Such health issues also adversely affect the well-being of these households’ children, putting them at risk of difficulty bonding, lower vocabulary skills, increased behavioral problems, and delays in school readiness and overall academic achievement.

The numbers tell the story
A recent Smart Asset analysis of the most-expensive rental markets in the nation showcased that a San Francisco household needs to make over $216K to not be deemed rent burdened.

Smart Assets

This translates to the impossible task of a single mother needing to work eight-and-a-half full-time, minimum wage jobs just to pay such astronomical rent. This is an untenable — and unhealthy — situation for low-income Mission families seeking economic opportunity, as they live in perpetual fear of displacement from their neighborhood of choice if they lose their rent-controlled apartment through no-fault eviction.

If current trends continue, the number of Latinos living in the Mission will decline from the 60 percent of the Mission population they were in 2000 to just 31 percent in 2025, according to a San Francisco Budget and Legislative Analyst’s Office October 2015 report.
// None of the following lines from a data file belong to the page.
Lemma inv_count n s :
  inv s -> sends (stats s) = n -> zlen (tx s) = n + 1 -> n < responses (stats s) + _MAX_OUTSTANDING ->
  (send_log_truncated (stats s) = false -> zlen (send_times (stats s)) = n) ->
  inv (on_stats (set_sends (n + 1)) s).
Proof.
  intros [] Hn Htx Hback Hlog. split; simpl in *; auto; try lia.
  destruct inv_send_log0 as (? & ? & ?). split_and!; [lia | |].
  - intros Ht. specialize (H0 Ht). lia.
  - intros Ht. specialize (Hlog Ht). lia.
Qed.

Lemma count_and_log tid n next_send :
  T (sent_at tid n)
    (let! n := read (fun s => sends (stats s)) in
     write (on_stats (set_sends (n + 1))) ;!
     let! log := read (fun s => send_times (stats s)) in
     (if zlen log <? _SEND_LOG_MAX then
        let! t := monotonic in
        write (on_stats (set_send_times (log ++ [t])))
      else write (on_stats (set_send_log_truncated true))) ;!
     Ret (Some (tid mod 65535 + 1, next_send)))
    sender_post.
Proof.
  apply (t_read _ _ _ _ (fun v _ => v = n)); [auto | unfold sent_at; tauto |].
  intros v. apply (t_pre _ _ _ (fun s => sent_at tid n s /\ v = n)); [tauto|].
  eapply t_write with (P' := logged_at tid n); [auto | |].
  { intros s Hi [(Htx & Htid & Hn & Hb & Hl) ->].
    split_and!; [by apply inv_count | split; simpl; auto; lia | done | by split_and!]. }
  apply (t_read _ _ _ _ (fun log s => send_times (stats s) = log)); [auto | done |].
  intros log. apply (t_bind _ _ _ _ (fun _ => sender_at (tid mod 65535 + 1, next_send))).
  2: { intros _. apply t_ret; [auto | done]. }
  assert (forall x, tid = n mod 65535 + 1 -> x = tid mod 65535 + 1 -> x = (n + 1) mod 65535 + 1) as Htid.
  { intros x -> ->. by rewrite Zplus_mod_idemp_l. }
  assert (stb (fun s => send_times (stats s) = log)) as Hst.
  { intros s s' _ _ _ (_ & E & _). congruence. }
  destruct (Z.ltb_spec (zlen log) _SEND_LOG_MAX) as [Hlt | Hge].
  - apply (t_read _ _ _ _ (fun t s => t <= clock s)); [auto | intros; lia |]. intros t.
    eapply t_write_last with (P' := sender_at (tid mod 65535 + 1, next_send)); [auto | auto | | done].
    intros s Hi [[(Htx & Ht & Hn & Hl) Hlog] Hnow]. pose proof (inv_send_log _ Hi) as (H1 & H2 & H3).
    rewrite Hlog in *.
    assert (zlen (log ++ [t]) = zlen log + 1) as Hlen by (rewrite zlen_app; done).
    assert (send_log_truncated (stats s) = false -> zlen log + 1 = n + 1) as Hexact.
    { intros Hf. specialize (Hl Hf). lia. }
    split_and!; [| by split | done |].
    + destruct Hi. split; simpl in *; auto; [rewrite Hlen; split_and!; [|auto|]|].
      * destruct (send_log_truncated (stats s)) eqn:Etr; [|specialize (Hl eq_refl); lia].
        specialize (H2 eq_refl). unfold _SEND_LOG_MAX in *. lia.
      * intros Hf. specialize (Hexact Hf). lia.
      * rewrite Hlog in inv_logged0. split; [|apply inv_logged0]. apply Forall_app. split; [apply inv_logged0|by constructor].
    + split_and!; simpl; [lia | rewrite Hn; by apply Htid |].
      intros Hf. rewrite Hlen, Hn. auto.
  - eapply t_write_last with (P' := sender_at (tid mod 65535 + 1, next_send)); [auto | auto | | done].
    intros s Hi [(Htx & Ht & Hn & Hl) Hlog]. pose proof (inv_send_log _ Hi) as (H1 & H2 & H3).
    rewrite Hlog in *. split_and!; [| by split | done |].
    + destruct Hi. split; simpl in *; auto. split_and!; [lia | lia | done].
    + split_and!; simpl; [lia | rewrite Hn; by apply Htid | done].
Qed.

Lemma inv_throttled k s : inv s -> inv (on_stats (set_throttled_ticks k) s).
Proof. keep_inv. Qed.

(** What an exception of a socket call proves once [stop_event] was seen
    clear after it. *)
Lemma send_error_triple e :
  T (fun s => catches ConnectionError e = true -> peer_gone s = true \/ shut s = true)
    (let! stop := read stop_event in
     if (stop : bool) then Ret None else
     let! m := read (fun s => responses (stats s)) in
     (if catches ConnectionError e
      then _note_peer_close (PeerClosedOnSend m e)
      else _end_connection (SendFailed m e)) ;!
     Ret (None : option (Z * Z)))
    sender_post.
Proof.
  apply (t_read _ _ _ _ (fun stop s => stop = false -> catches ConnectionError e = true -> peer_gone s = true)).
  - intros s s' _ _ [] _ H Hc. destruct (H Hc); auto.
  - intros s Hi H Hstop Hc. by eapply (error_is_peer s s); auto.
  - intros [|].
    + apply t_ret; [|done]. intros s s' _ _ [] _ [H H'].
      split; [|done]. intros Hc. destruct (H Hc); auto.
    + apply (t_pre _ _ _ (fun s => catches ConnectionError e = true -> peer_gone s = true)); [tauto|].
      assert (stb (fun s => catches ConnectionError e = true -> peer_gone s = true)) as Hst.
      { intros s s' _ _ [] _ H Hc. auto. }
      apply (t_read _ _ _ _ (fun _ _ => True)); [done | done |]. intros m.
      apply (t_bind _ _ _ _ (fun _ _ => True)); [|intros _; by apply t_ret].
      destruct (catches ConnectionError e) eqn:Ec.
      * eapply t_pre; [|apply note_peer_close_triple; [apply _ | apply _ | apply stable_const]].
        intros s _ [H _]. auto.
      * eapply t_pre; [|apply end_connection_triple; [apply _ | apply _ | apply stable_const]]. done.
Qed.

Lemma send_iter_triple l : T (sender_at l) (send_iter l) sender_post.
Proof.
  destruct l as [tid next_send]. unfold send_iter, monotonic.
  apply (t_read _ _ _ _ (fun _ _ => True)); [auto | done |].
  intros stop. apply (t_pre _ _ _ (sender_at (tid, next_send))); [tauto|].
  destruct stop; [by apply t_ret|].
  apply (t_read _ _ _ _ (fun _ _ => True)); [auto | done |].
  intros gone. apply (t_pre _ _ _ (sender_at (tid, next_send))); [tauto|].
  destruct gone; [by apply t_ret|].
  apply (t_read _ _ _ _ (fun _ _ => True)); [auto | done |].
  intros t. apply (t_pre _ _ _ (sender_at (tid, next_send))); [tauto|].
  destruct (0 <? next_send - t).
  { apply (t_call _ _ _ _ (fun _ => sender_at (tid, next_send))); [auto | | by intros _; apply t_ret].
    intros s r s' Hi Hs Hc. cbn in Hc. subst s'. split_and!; done. }
  apply (t_read _ _ _ _ (fun _ _ => True)); [auto | done |].
  intros now. apply (t_pre _ _ _ (sender_at (tid, next_send))); [tauto|].
  apply (t_read _ _ _ _ counted); [auto | done |]. intros n.
  apply (t_read _ _ _ _ (fun m s => m <= responses (stats s))); [auto | done |]. intros m.
  destruct (Z.leb_spec _MAX_OUTSTANDING (n - m)) as [Hfull | Hroom].
  { apply (t_read _ _ _ _ (fun _ _ => True)); [auto | done |]. intros k.
    apply (t_pre _ _ _ (sender_at (tid, next_send))); [tauto|].
    eapply t_write with (P' := sender_at (tid, next_tick next_send now)); [auto | | by apply t_ret].
    intros s Hi Hs. split_and!; [by apply inv_throttled | by split | done | done]. }
  destruct (make_mbap_request tid 1 3 0 1) as [request|e|] eqn:Ereq;
    [|apply t_ret; [auto | done]..].
  apply (t_call _ _ _ _ (fun r s => match r with
    | Sent => sent_at tid n s
    | SendTimeout => True
    | SendError e => catches ConnectionError e = true -> peer_gone s = true \/ shut s = true
    end)); [auto | |].
  - intros s r s' Hi [[(Htx & Htid & Hl) Hn] Hm] Hc. simpl in Htid. unfold counted in Hn.
    destruct r; simpl in Hc.
    + subst s'. split_and!; [| by split | done |].
      * apply inv_send; [done|]. by rewrite Htx, <- Htid.
      * unfold sent_at. simpl. rewrite zlen_app, Htx, Hn in *. unfold zlen at 1. simpl.
        split_and!; auto; lia.
    + by subst s'.
    + destruct Hc as (-> & _ & Hc). by split_and!.
  - intros [| | e].
    + apply count_and_log.
    + apply (t_read _ _ _ _ (fun _ _ => True)); [auto | done |]. intros k.
      apply (t_bind _ _ _ _ (fun _ _ => True)); [|intros _; by apply t_ret].
      eapply t_pre; [|apply note_triple; [apply _ | apply _ | apply stable_const]]. done.
    + apply send_error_triple.
Qed.
End SenderProof.

(** ** The drainer keeps the invariant *)

Section DrainerProof.
Abbreviation T := (triple drainer_fields sender_fields).
Abbreviation stb := (stable drainer_fields).

(** The bytes read so far are the counted frames, followed by what has been
    read of the next one. *)
Definition received (pending : list Z) (s : shared) : Prop :=
  exists frames, rx s = concat frames ++ pending /\ Forall mbap_frame frames /\
    zlen frames = responses (stats s).

Definition drainer_open (s : shared) : Prop :=
  drainer_ended_at (stats s) = None /\ zlen (response_times (stats s)) <= responses (stats s).

Definition drainer_at (l : dloc) (s : shared) : Prop :=
  drainer_open s /\
  match l with
  | DTop => received [] s
  | DHeader buf => received buf s /\ zlen buf <= 8
  | DBody remaining buf => exists header, received (header ++ buf) s /\ zlen header = 8 /\
      unpack_H (slice 4 6 header) = Ok (remaining + 2) /\ 0 < remaining <= 251 /\ zlen buf <= remaining
  end.

Definition drainer_post (r : option dloc) (s : shared) : Prop :=
  match r with Some l => drainer_at l s | None => True end.

Lemma received_stable p : stb (received p).
Proof.
  intros s s' _ _ _ (E1 & _ & _ & _ & _ & _ & E2). unfold received. by rewrite E1, E2.
Qed.

Lemma drainer_open_stable : stb drainer_open.
Proof.
  intros s s' _ _ _ (E1 & E2 & _ & _ & E & _). unfold drainer_open. by rewrite E, E1, E2.
Qed.

Lemma drainer_at_stable l : stb (drainer_at l).
Proof.
  apply stable_and; [apply drainer_open_stable|].
  intros s s' Hi Hi' Hm Ho. destruct l.
  - by apply received_stable.
  - intros [H ?]. split; [|done]. by apply (received_stable _ s).
  - intros (h & H & ?). exists h. split; [|done]. by apply (received_stable _ s).
Qed.

#[local] Hint Resolve stable_and stable_resp stable_clock stable_gone stable_const
  received_stable drainer_open_stable drainer_at_stable : core.

(** One round of a read: the buffer grows by what was read, and nothing else
    of the drainer changes. *)
Definition recv_post (n : Z) (pre buf : list Z) (r : recv_state) (s : shared) : Prop :=
  drainer_open s /\
  match r with
  | More buf' => received (pre ++ buf') s /\ zlen buf' <= n
  | Got buf' => received (pre ++ buf') s /\ buf' = buf /\ zlen buf' = n
  | NothingRead => True
  | Raised e => catches ConnectionError e = true -> peer_gone s = true \/ shut s = true
  end.

Lemma inv_recv bs s : inv s -> inv (set_rx (rx s ++ bs) s).
Proof.
  intros []. split; simpl in *; auto.
  destruct inv_rx0 as (frames & pending & -> & Hf & Hn). exists frames, (pending ++ bs).
  by rewrite <- app_assoc.
Qed.

Lemma received_more pre buf bs s :
  received (pre ++ buf) s -> received (pre ++ buf ++ bs) (set_rx (rx s ++ bs) s).
Proof.
  intros (frames & E & Hf & Hn). exists frames. simpl. rewrite E, <- !app_assoc. done.
Qed.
Advocacy is needed. The community’s voice must be heard.

Genesis of Photo Voice project
To portray the health issues of the Mission housing crisis using an innovative form of advocacy, a Community Assessment for Affordable & Safe Housing (CASAH-SF) Photo Voice exhibit is in the works. CASAH-SF is preparing  Mission Promise Neighborhood mothers with young children to record, via photography, their community’s concerns about the lack of affordable housing. The goal is to abet a City policy of housing first, thereby strengthening families. CASAH-SF team includes Shivaun Nestor, Dairo Romero, Ada Alvarado and Karen Cohn.


The goals are:

  1. Assess and diagnose families’ health and cognitive impacts with regard to the housing crisis.
  2. Identify community strengths in addressing the housing crisis.
  3. Recommend culturally relevant solutions for the housing crisis.

Leading the work
Spearheading this advocacy is Mission Promise Neighborhood Leadership Program Manager Laura Olivas (photo, center). MEDA is the lead agency of the Mission Promise Neighborhood, a federal education initiative.

“The Photo Voice project is allowing pregnant women and mothers of young children to share how San Francisco’s housing crisis is affecting their health, plus the health and well-being of their children,” expounds Olivas. “The goal is to have six Photo Voice exhibits and then take these stories to San Francisco City Hall. Mission families need affordable and dignified housing in which to raise healthy children who can go to college and thrive.” The first such exhibit is slated for July 13.

As an education initiative, it is imperative that Mission Promise Neighborhood partner with families and create family-led spaces and platforms so that they can address the issues affecting the academic success of their children, like this housing crisis, and offer solutions.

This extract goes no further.